(RECORD EXCERPTS)
++++

(* ===== verification/ClaimRestoreFacts.v ===== *)
(** * Theorems of the restore

    Restoring is the inverse of releasing, touches only the load's own released claims of the
    accepted plan, keeps the rules of the table, and returns only when every Spark admits what
    returns; and where that admission looks at one memory kind only. *)
From stdpp Require Import sorting.
From S2P Require Import Prelude Vocabulary StateMachines ReasonCodes Uuid PersistedWaits Swap.
From S2P Require Import Blockers SparkAttempts ResourceTypes Demand MemorySnapshot Capacity.
From S2P Require Import CapacityFacts Rows OwnerLiveness OwnerLivenessFacts ProfileCapacity.
From S2P Require Import MemoryLedger DiskLedger ProfileCapacityFacts ClaimRestore.

Lemma restored_idem r : restored (restored r) = restored r.
Proof. done. Qed.

Lemma restore_rows_map rows : forall claims out,
  restore_rows rows claims = Ok out ->
  out = (fun r => if mem (r_id r) (r_id <$> rows) then restored r else r) <$> claims.
Proof.
  induction rows as [|r rows IH]; intros claims out; cbn [restore_rows].
  { intros [= <-]. symmetry. rewrite <- list_fmap_id. apply list_fmap_ext. intros k s _. done. }
  destruct (promise_refused claims r); [done|]. intros ->%IH. unfold write_claim.
  rewrite <- list_fmap_compose. apply list_fmap_ext. intros k s _. unfold compose.
  destruct (decide (r_id s = r_id r)) as [E|E].
  - rewrite (bool_decide_eq_true_2 (r_id s = r_id r)) by done.
    rewrite (proj2 (mem_true (r_id s) (r_id <$> r :: rows))) by (rewrite E, fmap_cons; left).
    by destruct (mem (r_id (restored s)) _).
  - rewrite (bool_decide_eq_false_2 (r_id s = r_id r)) by done.
    destruct (mem (r_id s) (r_id <$> rows)) eqn:Em; bools.
    + by rewrite (proj2 (mem_true _ _)) by (rewrite fmap_cons; by right).
    + rewrite (proj2 (mem_false _ _)); [done|]. rewrite fmap_cons, not_elem_of_cons. done.
Qed.

(** ** The rules of the table *)

(** The rows to restore are rows of the table, up to their state. *)
Definition restores_from (rows claims : list ResourceReservation) : Prop :=
  forall r, r ∈ rows -> exists c, c ∈ claims /\ r_id c = r_id r /\ r_kind c = r_kind r /\
    r_node c = r_node r /\ r_key c = r_key r /\ r_owner_kind c = "fleet-profile".

Lemma restores_from_write rows r claims :
  restores_from (r :: rows) claims -> restores_from rows (write_claim (r_id r) restored claims).
Proof.
  intros H s Hs. destruct (H s ltac:(by right)) as (c & Hc & Hid & Hk & Hn & Hy & Ho).
  exists (if bool_decide (r_id c = r_id r) then restored c else c). split; [|by case_bool_decide].
  apply list_elem_of_fmap. by exists c.
Qed.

++++

(YOUR ASSIGNMENT) Show each line of the material holding "returns".

(FINAL ANSWER)
    accepted plan, keeps the rules of the table, and returns only when every Spark admits what
    returns; and where that admission looks at one memory kind only. *)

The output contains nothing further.